• WHAT IS REQUIRED
If a line of the data below contains the string "mapRepoErr", copy it into your answer.

┄┄┄┄┄┄

(** ** The answers of the services *)

(** What the ports answer: an order they return has one of the six statuses, and
    [uuid.NewString] returns the text of a uuid.  Errors are arbitrary. *)
Definition repo_answers {X} (e : repoE X) : X -> Prop :=
  match e in repoE X return X -> Prop with
  | FindByID _ => fun x => match x with Ok found => o_Status found.1 ∈ allStatuses | _ => True end
  | ListOrders _ => fun x =>
      match x with Ok page => Forall (fun o => o_Status o ∈ allStatuses) (pg_Items page) | _ => True end
  | _ => fun _ => True
  end.

Definition order_answers {X} (e : orderE X) : X -> Prop :=
  match e in orderE X return X -> Prop with Repo r => repo_answers r | _ => fun _ => True end.

Definition auth_answers `{!UuidText} {X} (e : auth.authE X) : X -> Prop :=
  match e in auth.authE X return X -> Prop with
  | auth.NewString => fun x => exists u, x = uuid_String u
  | _ => fun _ => True
  end.

Definition http_answers `{!UuidText} {X} (e : httpE X) : X -> Prop :=
  match e in httpE X return X -> Prop with
  | HOrder e => order_answers e
  | HAuth e => auth_answers e
  | _ => fun _ => True
  end.

(** Any call is allowed; only the answers are constrained. *)
Definition answering {E : Type -> Type} (ans : forall X, E X -> X -> Prop) : protocol E unit :=
  mkProtocol (fun X _ e => True) (fun X _ e x => ans X e x) (fun X _ e x => tt).

Definition any_answer {E : Type -> Type} : forall X, E X -> X -> Prop := fun _ _ _ => True.

(** A result that is fine, or an application error with one of these statuses and a text
    for clients. *)
Definition yields `{!CaseTables} {A} (statuses : list Z) (good : A -> Prop) (_ : unit) (x : res A) : Prop :=
  match x with
  | Ok a => good a
  | Err e => exists c m st cause, e = ErrApp c m st cause /\ st ∈ statuses /\ client_text m
  | Panic _ => True
  end.

Lemma conforms_svc {E : Type -> Type} `{!UuidText} (ans : forall X, E X -> X -> Prop)
    (f : forall X, E X -> httpE X) {A} (p : prog E A) Q :
  (forall X (e : E X) x, http_answers (f X e) x -> ans X e x) ->
  conforms (answering ans) tt p Q ->
  conforms (answering (@http_answers _)) tt (interp (fun X e => call (f X e)) p) Q.
Proof.
  intros Hans. induction p as [a|X e k IH]; cbn; [done|]. intros [_ Hk]. split; [done|]. intros x Hx.
  apply IH, Hk, Hans, Hx.
Qed.

Lemma yields_error `{!CaseTables} {A} statuses (good : A -> Prop) u c m st cause :
  st ∈ statuses -> client_text m -> yields statuses good u (Err (ErrApp c m st cause)).
Proof. intros Hst Hm. by exists c, m, st, cause. Qed.

(** Walk through a service method, call by call and branch by branch. *)
Ltac listed := apply (bool_decide_unpack (_ ∈ _)); vm_compute; exact I.
Ltac for_client :=
  lazymatch goal with
  | |- client_text (String _ _) => left; listed
  | |- client_text (Error (auth.role_error ?role)) => right; exists role; reflexivity
  | |- _ => assumption
  end.
Ltac app_error := refine (yields_error _ _ _ _ _ _ _ _ _); [listed|for_client].

Ltac walk :=
  repeat first
    [ exact I | app_error
    | apply conforms_bind_err | apply conforms_bind_res | apply conforms_bind
    | (apply conforms_call; [exact I|intros ? ?]) | case_match ].

Section customers.
Context `{!CaseTables}.
Abbreviation port := (answering (E := customer.customerE) any_answer).

Lemma customer_Create input : conforms port tt (customer.Create input) (yields [400; 409; 500] (fun _ => True)).
Proof. unfold customer.Create. walk. Qed.

Lemma customer_Update id input :
  conforms port tt (customer.Update id input) (yields [400; 404; 409; 500] (fun _ => True)).
Proof. unfold customer.Update, customer.mapRepoErr. walk. Qed.

Lemma customer_Deactivate id : conforms port tt (customer.Deactivate id) (yields [404; 500] (fun _ => True)).
Proof. unfold customer.Deactivate, customer.mapRepoErr. walk. Qed.

Lemma customer_FindByID id : conforms port tt (customer.FindByID id) (yields [404; 500] (fun _ => True)).
Proof. unfold customer.FindByID, customer.mapRepoErr. walk. Qed.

┄┄┄┄┄┄

• ANSWER TO THE PROBLEM
Proof. unfold customer.Update, customer.mapRepoErr. walk. Qed.
Proof. unfold customer.Deactivate, customer.mapRepoErr. walk. Qed.
Proof. unfold customer.FindByID, customer.mapRepoErr. walk. Qed.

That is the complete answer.